- [ENTRIES PROVIDED]:
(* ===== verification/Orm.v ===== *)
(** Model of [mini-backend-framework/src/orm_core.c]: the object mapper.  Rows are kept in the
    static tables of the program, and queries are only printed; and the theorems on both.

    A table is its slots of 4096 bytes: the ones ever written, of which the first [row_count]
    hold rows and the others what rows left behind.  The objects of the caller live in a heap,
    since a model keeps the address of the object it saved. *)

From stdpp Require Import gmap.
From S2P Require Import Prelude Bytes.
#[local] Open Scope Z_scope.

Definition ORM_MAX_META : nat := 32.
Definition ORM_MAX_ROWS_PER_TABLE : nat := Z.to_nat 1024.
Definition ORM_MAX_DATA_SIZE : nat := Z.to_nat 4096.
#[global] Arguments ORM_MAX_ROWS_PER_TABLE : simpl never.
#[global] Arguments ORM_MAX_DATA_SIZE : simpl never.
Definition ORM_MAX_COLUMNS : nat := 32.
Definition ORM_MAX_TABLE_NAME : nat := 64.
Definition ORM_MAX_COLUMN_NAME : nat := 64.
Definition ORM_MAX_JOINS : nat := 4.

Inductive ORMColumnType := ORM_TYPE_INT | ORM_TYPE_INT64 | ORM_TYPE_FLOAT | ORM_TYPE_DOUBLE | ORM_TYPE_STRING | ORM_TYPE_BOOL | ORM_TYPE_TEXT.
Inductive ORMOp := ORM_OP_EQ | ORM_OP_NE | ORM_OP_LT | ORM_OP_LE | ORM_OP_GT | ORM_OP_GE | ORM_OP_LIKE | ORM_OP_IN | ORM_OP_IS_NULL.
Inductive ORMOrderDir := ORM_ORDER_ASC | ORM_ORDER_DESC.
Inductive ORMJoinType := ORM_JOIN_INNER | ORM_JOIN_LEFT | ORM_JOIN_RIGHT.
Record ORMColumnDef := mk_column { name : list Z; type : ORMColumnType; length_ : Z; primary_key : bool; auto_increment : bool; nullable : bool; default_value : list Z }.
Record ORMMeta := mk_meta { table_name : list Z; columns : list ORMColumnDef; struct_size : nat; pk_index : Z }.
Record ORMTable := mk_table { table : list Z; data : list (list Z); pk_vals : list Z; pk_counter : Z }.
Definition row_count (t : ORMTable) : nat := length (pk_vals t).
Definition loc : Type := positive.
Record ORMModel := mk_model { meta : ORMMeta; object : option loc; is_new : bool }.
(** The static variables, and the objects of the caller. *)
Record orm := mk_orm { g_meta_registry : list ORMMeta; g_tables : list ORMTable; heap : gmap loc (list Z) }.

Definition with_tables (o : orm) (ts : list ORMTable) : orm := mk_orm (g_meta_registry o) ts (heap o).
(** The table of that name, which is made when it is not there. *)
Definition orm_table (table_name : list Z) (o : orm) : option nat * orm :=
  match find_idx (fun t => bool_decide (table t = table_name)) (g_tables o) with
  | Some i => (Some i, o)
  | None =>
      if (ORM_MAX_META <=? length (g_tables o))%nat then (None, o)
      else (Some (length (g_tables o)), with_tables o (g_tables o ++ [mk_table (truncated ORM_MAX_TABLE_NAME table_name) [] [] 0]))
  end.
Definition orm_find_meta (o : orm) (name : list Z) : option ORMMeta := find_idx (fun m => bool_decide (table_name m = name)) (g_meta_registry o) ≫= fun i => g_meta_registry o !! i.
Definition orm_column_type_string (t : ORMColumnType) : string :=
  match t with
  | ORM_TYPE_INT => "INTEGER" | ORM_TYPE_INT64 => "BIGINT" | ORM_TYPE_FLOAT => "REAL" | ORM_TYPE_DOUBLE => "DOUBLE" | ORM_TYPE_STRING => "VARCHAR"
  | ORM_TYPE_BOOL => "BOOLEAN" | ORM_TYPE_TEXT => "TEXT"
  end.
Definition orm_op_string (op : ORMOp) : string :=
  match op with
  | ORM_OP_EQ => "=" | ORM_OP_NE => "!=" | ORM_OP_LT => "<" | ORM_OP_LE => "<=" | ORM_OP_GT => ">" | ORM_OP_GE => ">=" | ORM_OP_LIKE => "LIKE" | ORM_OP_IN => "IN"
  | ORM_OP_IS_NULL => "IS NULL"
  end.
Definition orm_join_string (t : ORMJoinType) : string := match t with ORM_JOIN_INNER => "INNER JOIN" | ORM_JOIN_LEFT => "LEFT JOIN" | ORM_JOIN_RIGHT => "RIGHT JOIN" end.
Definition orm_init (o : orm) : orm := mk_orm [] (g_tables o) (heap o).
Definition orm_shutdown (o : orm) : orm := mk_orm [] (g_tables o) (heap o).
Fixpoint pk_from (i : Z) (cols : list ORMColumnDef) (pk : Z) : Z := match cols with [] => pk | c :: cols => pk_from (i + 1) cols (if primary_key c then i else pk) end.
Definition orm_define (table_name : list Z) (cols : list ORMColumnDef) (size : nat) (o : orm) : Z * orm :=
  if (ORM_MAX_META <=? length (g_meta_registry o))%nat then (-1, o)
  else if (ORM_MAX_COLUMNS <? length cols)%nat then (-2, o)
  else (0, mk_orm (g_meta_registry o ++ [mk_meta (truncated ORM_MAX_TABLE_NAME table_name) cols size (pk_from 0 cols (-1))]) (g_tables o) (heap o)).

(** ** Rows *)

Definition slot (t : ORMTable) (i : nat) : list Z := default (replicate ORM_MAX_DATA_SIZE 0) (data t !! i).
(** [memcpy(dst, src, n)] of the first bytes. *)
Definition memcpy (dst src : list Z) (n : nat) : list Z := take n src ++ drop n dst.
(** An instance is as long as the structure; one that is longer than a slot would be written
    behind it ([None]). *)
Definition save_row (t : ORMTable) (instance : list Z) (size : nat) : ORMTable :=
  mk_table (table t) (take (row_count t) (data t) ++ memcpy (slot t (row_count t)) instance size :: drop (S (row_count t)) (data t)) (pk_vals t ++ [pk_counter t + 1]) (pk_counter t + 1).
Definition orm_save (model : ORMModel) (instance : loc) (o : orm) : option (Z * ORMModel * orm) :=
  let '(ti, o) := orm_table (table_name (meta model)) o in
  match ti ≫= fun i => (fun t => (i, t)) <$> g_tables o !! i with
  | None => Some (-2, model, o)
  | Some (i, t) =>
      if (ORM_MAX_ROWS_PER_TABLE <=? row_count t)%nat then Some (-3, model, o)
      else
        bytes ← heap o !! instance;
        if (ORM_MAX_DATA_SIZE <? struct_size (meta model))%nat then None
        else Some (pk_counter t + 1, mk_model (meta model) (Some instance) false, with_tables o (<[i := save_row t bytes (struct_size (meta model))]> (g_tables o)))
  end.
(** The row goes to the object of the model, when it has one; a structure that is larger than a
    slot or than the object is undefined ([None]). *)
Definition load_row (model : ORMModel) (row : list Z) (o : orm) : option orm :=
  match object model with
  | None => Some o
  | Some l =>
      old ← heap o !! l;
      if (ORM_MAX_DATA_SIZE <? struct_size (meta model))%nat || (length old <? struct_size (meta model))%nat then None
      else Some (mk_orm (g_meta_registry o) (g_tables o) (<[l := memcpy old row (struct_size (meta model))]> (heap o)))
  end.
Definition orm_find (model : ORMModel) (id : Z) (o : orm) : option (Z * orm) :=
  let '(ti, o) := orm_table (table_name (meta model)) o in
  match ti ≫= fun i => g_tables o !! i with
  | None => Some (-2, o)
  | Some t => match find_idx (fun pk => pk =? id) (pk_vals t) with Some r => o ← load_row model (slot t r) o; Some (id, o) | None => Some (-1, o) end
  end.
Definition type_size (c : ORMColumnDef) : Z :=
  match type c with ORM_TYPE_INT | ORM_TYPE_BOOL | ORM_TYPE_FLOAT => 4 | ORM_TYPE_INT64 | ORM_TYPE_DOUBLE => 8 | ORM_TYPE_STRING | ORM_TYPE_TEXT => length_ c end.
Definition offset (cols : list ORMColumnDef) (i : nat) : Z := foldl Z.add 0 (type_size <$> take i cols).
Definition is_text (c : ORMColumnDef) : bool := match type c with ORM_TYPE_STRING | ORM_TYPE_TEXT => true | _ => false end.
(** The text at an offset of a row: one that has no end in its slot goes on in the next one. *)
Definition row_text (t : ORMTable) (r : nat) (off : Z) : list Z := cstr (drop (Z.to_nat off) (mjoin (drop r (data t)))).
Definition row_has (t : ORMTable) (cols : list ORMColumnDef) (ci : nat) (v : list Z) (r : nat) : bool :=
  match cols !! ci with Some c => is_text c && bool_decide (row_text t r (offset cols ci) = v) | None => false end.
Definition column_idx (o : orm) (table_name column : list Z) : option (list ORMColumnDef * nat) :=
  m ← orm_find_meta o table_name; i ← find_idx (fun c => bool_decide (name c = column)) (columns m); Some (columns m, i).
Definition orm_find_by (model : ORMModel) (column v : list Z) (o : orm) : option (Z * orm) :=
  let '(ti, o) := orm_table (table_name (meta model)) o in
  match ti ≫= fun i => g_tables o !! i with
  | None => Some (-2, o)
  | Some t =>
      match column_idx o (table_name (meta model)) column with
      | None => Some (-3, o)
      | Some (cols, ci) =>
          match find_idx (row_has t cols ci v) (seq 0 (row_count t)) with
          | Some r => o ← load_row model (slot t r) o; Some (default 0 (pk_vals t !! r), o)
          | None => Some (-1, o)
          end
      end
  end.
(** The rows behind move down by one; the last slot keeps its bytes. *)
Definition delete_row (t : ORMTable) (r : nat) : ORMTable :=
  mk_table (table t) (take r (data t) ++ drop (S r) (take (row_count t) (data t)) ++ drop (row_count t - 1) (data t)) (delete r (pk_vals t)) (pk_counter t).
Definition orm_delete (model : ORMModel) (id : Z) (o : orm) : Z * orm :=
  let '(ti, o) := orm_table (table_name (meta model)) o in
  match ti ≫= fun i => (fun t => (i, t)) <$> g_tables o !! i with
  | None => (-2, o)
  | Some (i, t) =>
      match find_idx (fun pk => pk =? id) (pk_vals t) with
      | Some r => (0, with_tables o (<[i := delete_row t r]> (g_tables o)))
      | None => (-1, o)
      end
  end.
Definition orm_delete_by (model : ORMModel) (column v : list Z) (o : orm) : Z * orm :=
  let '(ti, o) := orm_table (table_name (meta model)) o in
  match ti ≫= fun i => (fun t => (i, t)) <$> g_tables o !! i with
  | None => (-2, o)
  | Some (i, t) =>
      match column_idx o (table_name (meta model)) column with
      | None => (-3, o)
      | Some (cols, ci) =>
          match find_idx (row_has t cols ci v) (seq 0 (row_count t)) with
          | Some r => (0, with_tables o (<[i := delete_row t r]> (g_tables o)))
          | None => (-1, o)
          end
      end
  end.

- [TASK REQUIREMENTS]: Everything above from the line containing "#[global] Arguments ORM_MAX_DATA_SIZE" down to the line containing "Record orm := mk_orm" is to be transcribed exactly, with both of those lines included and nothing else added.

- [RESULT OF THIS TASK]:
#[global] Arguments ORM_MAX_DATA_SIZE : simpl never.
Definition ORM_MAX_COLUMNS : nat := 32.
Definition ORM_MAX_TABLE_NAME : nat := 64.
Definition ORM_MAX_COLUMN_NAME : nat := 64.
Definition ORM_MAX_JOINS : nat := 4.

Inductive ORMColumnType := ORM_TYPE_INT | ORM_TYPE_INT64 | ORM_TYPE_FLOAT | ORM_TYPE_DOUBLE | ORM_TYPE_STRING | ORM_TYPE_BOOL | ORM_TYPE_TEXT.
Inductive ORMOp := ORM_OP_EQ | ORM_OP_NE | ORM_OP_LT | ORM_OP_LE | ORM_OP_GT | ORM_OP_GE | ORM_OP_LIKE | ORM_OP_IN | ORM_OP_IS_NULL.
Inductive ORMOrderDir := ORM_ORDER_ASC | ORM_ORDER_DESC.
Inductive ORMJoinType := ORM_JOIN_INNER | ORM_JOIN_LEFT | ORM_JOIN_RIGHT.
Record ORMColumnDef := mk_column { name : list Z; type : ORMColumnType; length_ : Z; primary_key : bool; auto_increment : bool; nullable : bool; default_value : list Z }.
Record ORMMeta := mk_meta { table_name : list Z; columns : list ORMColumnDef; struct_size : nat; pk_index : Z }.
Record ORMTable := mk_table { table : list Z; data : list (list Z); pk_vals : list Z; pk_counter : Z }.
Definition row_count (t : ORMTable) : nat := length (pk_vals t).
Definition loc : Type := positive.
Record ORMModel := mk_model { meta : ORMMeta; object : option loc; is_new : bool }.
(** The static variables, and the objects of the caller. *)
Record orm := mk_orm { g_meta_registry : list ORMMeta; g_tables : list ORMTable; heap : gmap loc (list Z) }.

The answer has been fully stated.